Exercise requirements:
Which lines of the entries contain the string "ExecutionResult"? Copy each of them.

--- --- ---

(** The lock is released when the division raises. *)
Definition retry_after_body (tenant_id : string) : body TokenBucketRateLimiter (outcome Q) :=
  get_bucket_body tenant_id ;;
  refill_body tenant_id ;;
  tokens ← read_bucket tenant_id tb_tokens;
  let deficit := 1 - tokens in
  if Qle_bool deficit 0 then mret (Ok 0) else
    refill_rate ← read_bucket tenant_id tb_refill_rate;
    mret (if Qeq_bool refill_rate 0
          then Raise (mkExn "ZeroDivisionError" "float division by zero")
          else Ok (deficit / refill_rate)).

Definition put_concurrent (f : dict (gset string) → dict (gset string)) : body tables unit :=
  put_field (λ q, mkTables (f (qt_concurrent q)) (qt_configs q)).
Definition active_in (q : tables) (tenant_id : string) : gset string :=
  dict_get_or ∅ tenant_id (qt_concurrent q).

(** [setdefault(tenant_id, set())], then [add]. *)
Definition start_body (tenant_id execution_id : string) : body tables unit :=
  put_concurrent (λ d, if dict_mem tenant_id d then d else dict_set tenant_id ∅ d) ;;
  put_concurrent (λ d, dict_set tenant_id ({[execution_id]} ∪ dict_get_or ∅ tenant_id d) d).

(** [get], the truth of the set, then [discard]. *)
Definition end_body (tenant_id execution_id : string) : body tables unit :=
  execs ← get_field (λ q, dict_get tenant_id (qt_concurrent q));
  match execs with
  | None => mret tt
  | Some _ =>
      some_active ← get_field (λ q, bool_decide (active_in q tenant_id ≠ ∅));
      if (some_active : bool)
      then put_concurrent (λ d, dict_set tenant_id (dict_get_or ∅ tenant_id d ∖ {[execution_id]}) d)
      else mret tt
  end.

(** ** Blocks and methods *)

Inductive block :=
| BConsume (tenant_id : string) (tokens : Q)
| BRetryAfter (tenant_id : string)
| BReset (tenant_id : string)
| BConfigure (tenant_id : string) (config : TenantQuotaConfig)
| BGetConfig (tenant_id : string)
| BCount (tenant_id : string)
| BStart (tenant_id execution_id : string)
| BEnd (tenant_id execution_id : string)
| BDrop (tenant_id : string).
Definition stage_access (state : ExecutionState) (path : ExecutionPath)
    : M (Frame E) ExecutionResult :=
  r ← attempt (f_core (call_ext (access_tool path intent)));
  match r with
  | Raise e =>
      let state := _transition_safe state FAILED in
      t_end false (Some (exn_str e)) ;;
      f_log LError "Gateway access failed"
        [("tool", VStr (ep_tool path)); ("error", VStr (exn_str e))] ;;
      f_count "runtime.gateway.error" ;;
      f_count "runtime.executions.failed" ;;
      mret (failure ("Gateway access error: " +:+ exn_str e) state)
  | Ok tool_result =>
      if negb (tl_success tool_result) then
        let state := _transition_safe state FAILED in
        t_end false (tl_error tool_result) ;;
        f_log LError "Tool execution failed" [("error", VOptStr (tl_error tool_result))] ;;
        f_count "runtime.executions.failed" ;;
        mret (failure (opt_or (tl_error tool_result) "Tool execution failed") state)
      else stage_checkpoint state tool_result
  end.
(* ===== verification/RuntimeSpec.v ===== *)
(** * What [execute_intent] does, without its observers

    [spec_execute] is the governance chain as a specification over the governed
    state alone: no logger, no metrics, no tracer, no local state machine. The
    refinement theorem says that [execute_intent] implements it whatever its
    observers are; the other theorems follow from the specification. *)
From S2P Require Import Prelude PyStr PyDict PyVal ExecState Tenant Isolation Quotas Observability Abi Runtime.
From Stdlib Require Import QArith.

Section Spec.
Context {E : Type} `{!PolicyEvaluator E, !IntentRouter E, !ToolGateway E,
  !StatePersistence E}.
Variable clock : nat → Z.
Variable uuid : nat → string.

Definition refuse (execution_id error : string) (s : ExecutionState)
    : M (Core E) ExecutionResult :=
  mret (mkResult false execution_id None [] (Some error) s).

(** Ask a collaborator; an exception is an error result in state [s]. *)
Definition ask {A} (execution_id prefix : string) (s : ExecutionState) (m : M E A)
    (k : A → M (Core E) ExecutionResult) : M (Core E) ExecutionResult :=
  r ← attempt (call_ext m);
  match r with
  | Raise e => refuse execution_id (prefix +:+ exn_str e) s
  | Ok a => k a
  end.
(* ===== verification/RuntimeProps.v ===== *)
(** * Theorems about the runtime

    The governance chain is obeyed call by call, a failure is always a typed
    result, the quota slot is always given back, a shutdown is final, and what
    isolation does not give back. Each follows from [RuntimeSpec]. *)
From S2P Require Import Prelude PyStr PyDict PyVal ExecState Tenant Isolation Quotas Observability Abi Runtime RuntimeSpec.
From Stdlib Require Import QArith.

(** ** The calls a run may make *)

(** Every trace of calls of one execution of [i], with the success flag and the
    final state of its result. A call is made only when the answer before it
    allows it, with that answer's value. *)
Inductive governed (x : string) (i : Intent) (ctx : option TenantContext)
  : list ext_call → bool → ExecutionState → Prop :=
| gov_policy_error e :
    governed x i ctx [CEvaluate i (Raise e)] false HALTED
| gov_policy_denied why :
    governed x i ctx [CEvaluate i (Ok (false, why))] false FAILED
| gov_capability_error why e :
    governed x i ctx
      [CEvaluate i (Ok (true, why)); CCheck (in_action i) (in_agent_id i) (Raise e)]
      false FAILED
| gov_capability_denied why why' :
    governed x i ctx
      [CEvaluate i (Ok (true, why)); CCheck (in_action i) (in_agent_id i) (Ok (false, why'))]
      false FAILED
| gov_route_error why why' e :
    governed x i ctx
      [CEvaluate i (Ok (true, why)); CCheck (in_action i) (in_agent_id i) (Ok (true, why'));
       CRoute i (Raise e)] false HALTED
| gov_access_error why why' p e :
    governed x i ctx
      [CEvaluate i (Ok (true, why)); CCheck (in_action i) (in_agent_id i) (Ok (true, why'));
       CRoute i (Ok p); CAccess p i (Raise e)] false FAILED
| gov_tool_failed why why' p r :
    tl_success r = false →
    governed x i ctx
      [CEvaluate i (Ok (true, why)); CCheck (in_action i) (in_agent_id i) (Ok (true, why'));
       CRoute i (Ok p); CAccess p i (Ok r)] false FAILED
| gov_save_error why why' p r now e :
    tl_success r = true →
    governed x i ctx
      [CEvaluate i (Ok (true, why)); CCheck (in_action i) (in_agent_id i) (Ok (true, why'));
       CRoute i (Ok p); CAccess p i (Ok r);
       CSave x (checkpoint_state x i ctx r now) (Raise e)] false HALTED
| gov_completed why why' p r now cid :
    tl_success r = true →
    governed x i ctx
      [CEvaluate i (Ok (true, why)); CCheck (in_action i) (in_agent_id i) (Ok (true, why'));
       CRoute i (Ok p); CAccess p i (Ok r);
       CSave x (checkpoint_state x i ctx r now) (Ok cid)] true COMPLETED.

Section Traces.
Context {E : Type} `{!PolicyEvaluator E, !IntentRouter E, !ToolGateway E,
  !StatePersistence E}.
Variable clock : nat → Z.
Variable uuid : nat → string.

Definition calls_of (c : Core (traced E)) : list ext_call := snd (rt_ext c).

(** [m] returns a result, and the calls it makes are related to it by [P]. *)
Definition traces (m : M (Core (traced E)) ExecutionResult)
    (P : list ext_call → bool → ExecutionState → Prop) : Prop :=
  ∀ c, ∃ r c' l, m c = (Ok r, c') ∧ calls_of c' = calls_of c ++ l
    ∧ P l (er_success r) (er_state r).

Lemma refuse_traces x err s P : P [] false s → traces (refuse x err s) P.
Proof. intros HP c. eexists _, _, []. split; [done|]. by rewrite app_nil_r. Qed.

Lemma ask_traces {A} x p s (f : outcome A → ext_call) (m : M E A) k P :
  (∀ e, P [f (Raise e)] false s) →
  (∀ a, traces (k a) (λ l, P (f (Ok a) :: l))) →
  traces (ask x p s (record_call f m) k) P.
Proof.
  intros He Hk c. unfold ask, refuse, call_ext, record_call. m_unfold.
  destruct (m (fst (rt_ext c))) as [[a|e] e'] eqn:Hm.
  - destruct (Hk a (put_ext (e', calls_of c ++ [f (Ok a)]) c)) as (r & c' & l & Hr & Hl & HP).
    exists r, c', (f (Ok a) :: l).
    split_and!; [exact Hr| |done]. rewrite Hl. unfold calls_of; simpl. by rewrite <- app_assoc.
  - by eexists _, _, [f (Raise e)].
Qed.

Lemma now_traces k P : (∀ z, traces (k z) P) → traces (mbind k (now_core clock)) P.
Proof. intros Hk c. apply (Hk _ (snd (now_core clock c))). Qed.

Lemma spec_chain_traces x i ctx : traces (spec_chain clock x i ctx) (governed x i ctx).
Proof.
  unfold spec_chain.
  apply (ask_traces _ _ _ (CEvaluate i)); [intros; by constructor|]. intros [[|] why];
    [|apply refuse_traces; cbv beta; by constructor].
  apply (ask_traces _ _ _ (CCheck _ _)); [intros; by constructor|]. intros [[|] why'];
    [|apply refuse_traces; cbv beta; by constructor].
  apply (ask_traces _ _ _ (CRoute i)); [intros; by constructor|]. intros p.
  apply (ask_traces _ _ _ (CAccess p i)); [intros; by constructor|]. intros r. cbv beta.
  destruct (tl_success r) eqn:Hr; [|apply refuse_traces; cbv beta; by constructor].
  apply now_traces. intros now.
  apply (ask_traces _ _ _ (CSave x _)); [intros; by constructor|].
  intros cid c1. m_unfold.
  destruct (rt_isolation c1), ctx; eexists _, _, []; rewrite app_nil_r;
    (split_and!; [done|done|by constructor]).
Qed.

(** The calls one execution of [i] adds, from state [c] to state [c']. *)
Definition exec_calls (i : Intent) (c : Core (traced E)) (o : outcome ExecutionResult)
    (c' : Core (traced E)) : Prop :=
  ∃ l, calls_of c' = calls_of c ++ l
    ∧ ((l = [] ∧ succeeded o = false)
       ∨ ∃ r, o = Ok r ∧ rt_state c = RUNNING
           ∧ governed (uuid (rt_uuids c)) i (rt_tenant_context c) l
               (er_success r) (er_state r)).

Lemma exec_calls_none i c o c' :
  succeeded o = false → rt_ext c' = rt_ext c → exec_calls i c o c'.
Proof. intros Ho He. exists []. unfold calls_of. rewrite He, app_nil_r. auto. Qed.

Lemma spec_admitted_calls i c :
  rt_state c = RUNNING →
  let m := spec_admitted clock (uuid (rt_uuids c)) i (rt_tenant_context c)
             (snd (new_uuid uuid c)) in
  exec_calls i c (fst m) (snd m).
Proof.
  intros Hrun. unfold spec_admitted. set (x := uuid (rt_uuids c)). m_unfold.
  destruct (isolation_admit_entered uuid c _ eq_refl)
    as [(c1 & -> & [] & _)|(b & k & e & -> & _)]; [|by apply exec_calls_none].
  set (tenant := from_option _ _ _).
  destruct (spec_quota_admit clock x tenant c1) as [[[res|acq]|e] c2] eqn:Hg;
    apply spec_quota_admit_post in Hg; cbn [fst snd];
    pose proof (gp_ext _ _ _ _ _ Hg) as Hext; pose proof (gp_state _ _ _ _ _ Hg) as Hst;
    [apply exec_calls_none; [by apply (gp_result _ _ _ _ _ Hg)|congruence]|
    |apply exec_calls_none; [done|congruence]].
  assert (rt_state c2 = RUNNING) as Hs by congruence. rewrite Hs. cbn [spec_started].
  destruct (spec_chain_traces x i (rt_tenant_context c) c2) as (r & c3 & l & -> & Hl & HP).
  destruct (release_post acq tenant x c3) as (c4 & -> & _ & _ & _ & _ & He & _).
  exists l. split; [|by eauto]. unfold calls_of in *. cbn [snd]. congruence.
Qed.

Lemma spec_execute_calls i c :
  let m := spec_execute clock uuid i c in exec_calls i c (fst m) (snd m).
Proof.
  cbv zeta. destruct (decide (rt_state c = RUNNING)) as [Hrun|Hrun].
  - destruct (spec_execute_eq clock uuid i c) as [(_ & _ & ->)| ->];
      [by apply exec_calls_none|by apply spec_admitted_calls].
  - pose proof (spec_execute_post clock uuid i c) as Hpost.
    by destruct (ep_halted _ _ _ _ Hpost Hrun); apply exec_calls_none.
Qed.
End Traces.

(** ** Operations of the runtime *)

Section Operations.
Context {E : Type} `{!PolicyEvaluator E, !IntentRouter E, !ToolGateway E,
  !StatePersistence E}.
Variable clock obs_clock : nat → Z.
Variable uuid : nat → string.
Variable ob : Observers.

(** Every operation a caller can make on a runtime, whatever its outcome. *)
Inductive rt_step : World E → World E → Prop :=
| rs_execute i w o w' :
    execute_intent clock obs_clock uuid ob i w = (o, w') → rt_step w w'
| rs_drain w o w' : drain ob w = (o, w') → rt_step w w'
| rs_stop w o w' : stop ob w = (o, w') → rt_step w w'
| rs_host a caps w o w' : on_core (host_agent clock a caps) w = (o, w') → rt_step w w'
| rs_context k w o w' : on_core (set_tenant_context k) w = (o, w') → rt_step w w'
| rs_restore x t a w o w' :
    on_core (restore_from_checkpoint x t a) w = (o, w') → rt_step w w'.

Definition shutdown_rank (w : World E) : nat :=
  match rt_state (w_core w) with RUNNING => 0 | DRAINING => 1 | STOPPED => 2 end.

Lemma execute_post i (w : World E) :
  let m := execute_intent clock obs_clock uuid ob i w in
  exec_post uuid (w_core w) (fst m) (w_core (snd m)).
Proof.
  cbv zeta. pose proof (spec_execute_post clock uuid i (w_core w)) as H.
  by rewrite (execute_erases clock obs_clock uuid ob i w) in H.
Qed.

(** The state of the runtime is changed by [drain] and [stop] only. *)
Lemma drain_core (w : World E) :
  w_core (snd (drain ob w))
  = match rt_state (w_core w) with RUNNING => put_state DRAINING (w_core w) | _ => w_core w end.
Proof.
  unfold drain, on_core, on_obs. m_unfold. destruct w as [c o]. cbn [w_core w_obs].
  destruct (rt_state c); [|done..]. simpl. by destruct (ob_logger ob).
Qed.

Lemma stop_core (w : World E) :
  w_core (snd (stop ob w))
  = match rt_state (w_core w) with STOPPED => w_core w | _ => put_state STOPPED (w_core w) end.
Proof.
  unfold stop, on_core, on_obs, count. m_unfold. destruct w as [c o]. cbn [w_core w_obs].
  destruct (rt_state c); [..|done]; simpl; destruct (ob_logger ob); simpl;
    by destruct (ob_metrics ob).
Qed.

--- --- ---

Problem solution:
    : M (Frame E) ExecutionResult :=
    : M (Core E) ExecutionResult :=
    (k : A → M (Core E) ExecutionResult) : M (Core E) ExecutionResult :=
Definition traces (m : M (Core (traced E)) ExecutionResult)
Definition exec_calls (i : Intent) (c : Core (traced E)) (o : outcome ExecutionResult)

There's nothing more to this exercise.